If you do use the filesystem rather than a blob, the question is then, do you get the web server to serve it by pointing an Alias at the folder?
- + is super fast
- + caches well
- - extra server config: virtual directory; needs appropriate file extension to return desired
Content-Type
- - extra server config: need to add
Content-Disposition: attachment
/X-Content-Type-Options
headers to stop IE sniffing for HTML as part of anti-XSS measures
or do you serve the file manually by having a server-side script spit it out, as you would have to serving from a MySQL blob?
- - is potentially slow
- - needs a fair bit of manual If-Modified-Since and ETag handling to cache properly
- + can use application's own access control methods
- + easy to add correct Content-Type and Content-Disposition headers from the serving script
This is a trade-off there's not one globally-accepted answer for.

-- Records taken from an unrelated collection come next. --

(* ===== verification/Netflow7.v ===== *)
(** NetFlow version 7 (src/pkg/util/netflow/netflow7): the fixed header, the fixed
    record and the packet, each read field by field in wire order.  The last field is an address read with a plain [Read]: a record cut inside it is accepted. *)
From S2P Require Import Prelude Read NetflowFixed.
Local Open Scope Z_scope.

Definition Version : Z := 7.

Record PacketHeader := mkPacketHeader {
  h_Version : Z;
  h_Count : Z;
  h_SysUptime : Z;
  h_Unix : Time;
  h_FlowSequence : Z;
  h_Reserved : Z }.

Record FlowRecord := mkFlowRecord {
  SrcAddr : list byte;
  DstAddr : list byte;
  NextHop : list byte;
  Input : Z;
  Output : Z;
  Packets : Z;
  Bytes : Z;
  First : Z;
  Last : Z;
  SrcPort : Z;
  DstPort : Z;
  Pad1 : Z;
  TCPFlags : Z;
  Protocol : Z;
  ToS : Z;
  SrcAS : Z;
  DstAS : Z;
  SrcMask : Z;
  DstMask : Z;
  Flags : Z;
  RouterSC : list byte }.

Record Packet := mkPacket { Header : PacketHeader; Records : list FlowRecord }.

(** ** Unmarshal *)

Definition PacketHeader_Unmarshal : rd PacketHeader :=
  version ← Uint16;
  count ← Uint16;
  if (count <? 1) || (32 <? count)
  then rd_err (Errorf "protocol error: %d flows out of bounds" [FInt count])
  else
  u ← Uint32;
  let sysUptime := Duration_mul u Millisecond in
  t ← Uint64;
  let unix := time_Unix (wraps 64 (Z.shiftr t 32)) (wraps 64 (Z.land t 0xffffffff)) in
  flowSequence ← Uint32;
  reserved ← Uint32;
  mret {| h_Version := version; h_Count := count; h_SysUptime := sysUptime; h_Unix := unix;
            h_FlowSequence := flowSequence;
            h_Reserved := reserved |}.

Definition FlowRecord_Unmarshal : rd FlowRecord :=
  srcAddr ← buffer_Read (make_bytes 4);
  dstAddr ← buffer_Read (make_bytes 4);
  nextHop ← buffer_Read (make_bytes 4);
  input ← Uint16;
  output ← Uint16;
  packets ← Uint32;
  bytes ← Uint32;
  first ← Uint32;
  last ← Uint32;
  srcPort ← Uint16;
  dstPort ← Uint16;
  pad1 ← Uint8;
  tCPFlags ← Uint8;
  protocol ← Uint8;
  toS ← Uint8;
  srcAS ← Uint16;
  dstAS ← Uint16;
  srcMask ← Uint8;
  dstMask ← Uint8;
  flags ← Uint16;
  routerSC ← buffer_Read (make_bytes 4);
  mret {| SrcAddr := srcAddr;
          DstAddr := dstAddr;
          NextHop := nextHop;
          Input := input;
          Output := output;
          Packets := packets;
          Bytes := bytes;
          First := first;
          Last := last;
          SrcPort := srcPort;
          DstPort := dstPort;
          Pad1 := pad1;
          TCPFlags := tCPFlags;
          Protocol := protocol;
          ToS := toS;
          SrcAS := srcAS;
          DstAS := dstAS;
          SrcMask := srcMask;
          DstMask := dstMask;
          Flags := flags;
          RouterSC := routerSC |}.

Definition Packet_Unmarshal : rd Packet :=
  h ← PacketHeader_Unmarshal;
  records ← replicateM (Z.to_nat (h_Count h)) FlowRecord_Unmarshal;
  mret {| Header := h; Records := records |}.

(** decoder.go *)
Definition Read : rd Packet := Packet_Unmarshal.

(** ** The wire layout

    The fields at the byte offsets the comments of packet.go give. *)

Definition header_at (b : list byte) : PacketHeader :=
  {| h_Version := word_at 0 2 b;
     h_Count := word_at 2 2 b;
     h_SysUptime := word_at 4 4 b * Millisecond;
     h_Unix := time_Unix (word_at 8 4 b) (word_at 12 4 b);
     h_FlowSequence := word_at 16 4 b;
     h_Reserved := word_at 20 4 b |}.

Definition record_at (b : list byte) : FlowRecord :=
  {| SrcAddr := bytes_at 0 4 b;
     DstAddr := bytes_at 4 4 b;
     NextHop := bytes_at 8 4 b;
     Input := word_at 12 2 b;
     Output := word_at 14 2 b;
     Packets := word_at 16 4 b;
     Bytes := word_at 20 4 b;
     First := word_at 24 4 b;
     Last := word_at 28 4 b;
     SrcPort := word_at 32 2 b;
     DstPort := word_at 34 2 b;
     Pad1 := word_at 36 1 b;
     TCPFlags := word_at 37 1 b;
     Protocol := word_at 38 1 b;
     ToS := word_at 39 1 b;
     SrcAS := word_at 40 2 b;
     DstAS := word_at 42 2 b;
     SrcMask := word_at 44 1 b;
     DstMask := word_at 45 1 b;
     Flags := word_at 46 2 b;
     RouterSC := bytes_at 48 4 b |}.

Lemma FlowRecord_layout_v7 b : (52 ≤ length b)%nat →
  FlowRecord_Unmarshal b = Ok (record_at b, drop 52 b).
Proof. intros Hb. unfold FlowRecord_Unmarshal. rewrite <-(drop_0 b) at 1. read_layout. done. Qed.

Lemma PacketHeader_layout_v7 b : (24 ≤ length b)%nat → 1 ≤ h_Count (header_at b) ≤ 32 →
  PacketHeader_Unmarshal b = Ok (header_at b, drop 24 b).
Proof.
  intros Hb Hc. simpl in Hc. unfold PacketHeader_Unmarshal. rewrite <-(drop_0 b) at 1. read_layout.
  rewrite count_in_bounds by done. read_layout. unfold mret, rd_ret, header_at.
  rewrite (unix_split 8) by lia. rewrite (uptime_small 4) by lia. done.
Qed.

Lemma eats_FlowRecord_v7 : eats 48 FlowRecord_Unmarshal.
Proof. unfold FlowRecord_Unmarshal. solve_eats 48%nat. Qed.
Lemma safe_FlowRecord_v7 : safe FlowRecord_Unmarshal.
Proof. unfold FlowRecord_Unmarshal. solve_safe. Qed.
Lemma safe_PacketHeader_v7 : safe PacketHeader_Unmarshal.
Proof. unfold PacketHeader_Unmarshal. solve_safe. Qed.
Lemma safe_Packet_v7 : safe Packet_Unmarshal.
Proof.
  apply safe_bind; [apply safe_PacketHeader_v7|]. intros h.
  apply safe_bind; [apply safe_replicateM, safe_FlowRecord_v7|]. intros. apply safe_ret.
Qed.

Lemma PacketHeader_inv_v7 b h r :
  PacketHeader_Unmarshal b = Ok (h, r) →
  h = header_at b ∧ 1 ≤ h_Count h ≤ 32 ∧ (length r + 24 ≤ length b)%nat.
Proof.
  intros E. assert (24 ≤ length b)%nat as Hb.
  { revert E. unfold PacketHeader_Unmarshal. intros E.
    enough (length r + 24 ≤ length b)%nat by lia. revert b h r E.
    change (eats 24 PacketHeader_Unmarshal). unfold PacketHeader_Unmarshal. solve_eats 24%nat. }
  destruct (decide (1 ≤ h_Count (header_at b) ≤ 32)) as [Hc|Hc].
  - rewrite PacketHeader_layout_v7 in E by done. injection E as <- <-.
    rewrite length_drop. split; [done|]. split; [done|lia].
  - revert E. unfold PacketHeader_Unmarshal. rewrite <-(drop_0 b) at 1. read_layout.
    rewrite count_out_of_bounds by done. done.
Qed.

Definition packet_at (b : list byte) : Packet :=
  {| Header := header_at b;
     Records := (λ i, record_at (drop (24 + i * 52) b)) <$> seq 0 (Z.to_nat (word_at 2 2 b)) |}.

Lemma Packet_layout_v7 b n : word_at 2 2 b = Z.of_nat n → (1 ≤ n ≤ 32)%nat →
  (24 + n * 52 ≤ length b)%nat → Packet_Unmarshal b = Ok (packet_at b, drop (24 + n * 52) b).
Proof.
  intros Hn Hr Hl.
  pose proof (unmarshal_fixed_layout _ _ h_Count 24 52 _ _ FlowRecord_layout_v7 PacketHeader_layout_v7 b n Hn Hr Hl) as E.
  unfold unmarshal_fixed in E. apply rd_bind_inv in E as (h & r1 & E1 & E).
  apply rd_bind_inv in E as (rs & r2 & E2 & E). injection E as -> -> ->.
  unfold Packet_Unmarshal. rewrite (rd_bind_Ok _ _ _ _ _ E1), (rd_bind_Ok _ _ _ _ _ E2).
  unfold packet_at. by rewrite Hn, Nat2Z.id.
Qed.

Lemma FlowRecord_short_v7 b : (48 < length b < 52)%nat →
  FlowRecord_Unmarshal b = FlowRecord_Unmarshal (b ++ make_bytes (52 - length b)).
Proof.
  intros Hb. set (z := make_bytes (52 - length b)).
  assert (length (b ++ z) = 52%nat) as Hz by (unfold z, make_bytes; rewrite length_app, length_replicate; lia).
  rewrite (FlowRecord_layout_v7 (b ++ z)) by lia. rewrite drop_ge by lia.
  unfold FlowRecord_Unmarshal. rewrite <-(drop_0 b) at 1. read_layout.
  erewrite rd_bind_Ok; [|apply buffer_Read_short; [|rewrite length_drop; lia]].
  2: { intros E. apply (f_equal length) in E. rewrite length_drop in E. simpl in E. lia. }
  unfold mret, rd_ret, record_at. rewrite !bytes_at_app, !word_at_app by lia. do 3 f_equal.
  unfold bytes_at. rewrite length_drop, drop_app_le, take_ge by (rewrite ?length_app, ?length_drop; unfold z, make_bytes; rewrite ?length_replicate; lia).
  unfold z. do 2 f_equal. lia.
Qed.

Lemma records_short_v7 k n b : (1 ≤ k ≤ 3)%nat → (length b + k = 52 * S n)%nat →
  replicateM (S n) FlowRecord_Unmarshal b = replicateM (S n) FlowRecord_Unmarshal (b ++ make_bytes k).
Proof.
  intros Hk. revert b. induction n as [|n IH]; intros b Hb.
  - cbn [replicateM]. unfold mbind at 1 3, rd_bind. rewrite FlowRecord_short_v7 by lia.
    by replace (52 - length b)%nat with k by lia.
  - change (replicateM (S (S n)) FlowRecord_Unmarshal) with
      (x ← FlowRecord_Unmarshal; xs ← replicateM (S n) FlowRecord_Unmarshal; mret (x :: xs)).
    rewrite (rd_bind_Ok _ _ b _ _ (FlowRecord_layout_v7 b ltac:(lia))).
    rewrite (rd_bind_Ok _ _ (b ++ make_bytes k) _ _
      (FlowRecord_layout_v7 (b ++ make_bytes k) ltac:(rewrite length_app; lia))).
    rewrite drop_app_le by lia. unfold mbind, rd_bind.
    rewrite (IH (drop 52 b)) by (rewrite length_drop; lia).
    replace (record_at (b ++ make_bytes k)) with (record_at b); [done|].
    unfold record_at. by rewrite !bytes_at_app, !word_at_app by lia.
Qed.

(** A packet cut by one to three bytes inside the last record's RouterSC is
    accepted, and decodes as if the cut bytes had been zero. *)
Lemma nf7_truncated_accepted b n k :
  word_at 2 2 b = Z.of_nat (S n) → (S n ≤ 32)%nat → (1 ≤ k ≤ 3)%nat →
  (length b + k = 24 + 52 * S n)%nat →
  Packet_Unmarshal b = Ok (packet_at (b ++ make_bytes k), []).
Proof.
  intros Hn Hr Hk Hl.
  assert (length (b ++ make_bytes k) = 24 + 52 * S n)%nat as Hz
    by (unfold make_bytes; rewrite length_app, length_replicate; lia).
  assert (word_at 2 2 (b ++ make_bytes k) = Z.of_nat (S n)) as Hn' by (rewrite word_at_app; lia || done).
  pose proof (Packet_layout_v7 (b ++ make_bytes k) (S n) Hn' ltac:(lia) ltac:(lia)) as E.
  rewrite drop_ge in E by lia. rewrite <-E. clear E.
  unfold Packet_Unmarshal.
  rewrite (rd_bind_Ok _ _ b _ _ (PacketHeader_layout_v7 b ltac:(lia) ltac:(cbn [h_Count header_at]; lia))).
  rewrite (rd_bind_Ok _ _ (b ++ make_bytes k) _ _ (PacketHeader_layout_v7 (b ++ make_bytes k) ltac:(lia) ltac:(cbn [h_Count header_at]; lia))).
  replace (header_at (b ++ make_bytes k)) with (header_at b)
    by (unfold header_at; by rewrite !word_at_app by lia).
  simpl h_Count. rewrite Hn, Nat2Z.id, drop_app_le by lia.
  unfold mbind at 1 2, rd_bind at 1 2. rewrite (records_short_v7 k) by (rewrite ?length_drop; lia). done.
Qed.

Definition cut_packet_v7 : list byte := be_encode 2 7 ++ be_encode 2 1 ++ make_bytes 71.
Lemma nf7_truncated_accepted_witness :
  Packet_Unmarshal cut_packet_v7 = Ok (packet_at (cut_packet_v7 ++ make_bytes 1), []).
Proof. apply (nf7_truncated_accepted cut_packet_v7 0 1); [reflexivity|lia|lia|reflexivity]. Defined.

If your web server will be serving these uploaded files over the web, the performance will almost certainly be better if they are stored on the filesystem. The web server will then be able to apply HTTP caching hints such as Last-Modified
and ETag
which will help performance for users accessing the same file multiple times. Additionally, the web server will automatically set the correct Content-Type
for the file when serving. If you store blobs in the database, you'll end up implementing the above mentioned features and more when you should be getting them for free from your web server.
Additionally, pulling large blob data out of your database may end up being a performance bottleneck on your database. Also, your database backups will probabaly be slower because they'll be backing up more data. If you're doing ad-hoc queries during development, it'll be inconvenient seeing large blobs in result sets for select
statements. If you want to simply inspect an uploaded file, it will be inconvenient and roundabout to do so because it'll be awkwardly stored in a database column.
I would stick with the common practice of storing the files on the filesystem and the path to the file in the database.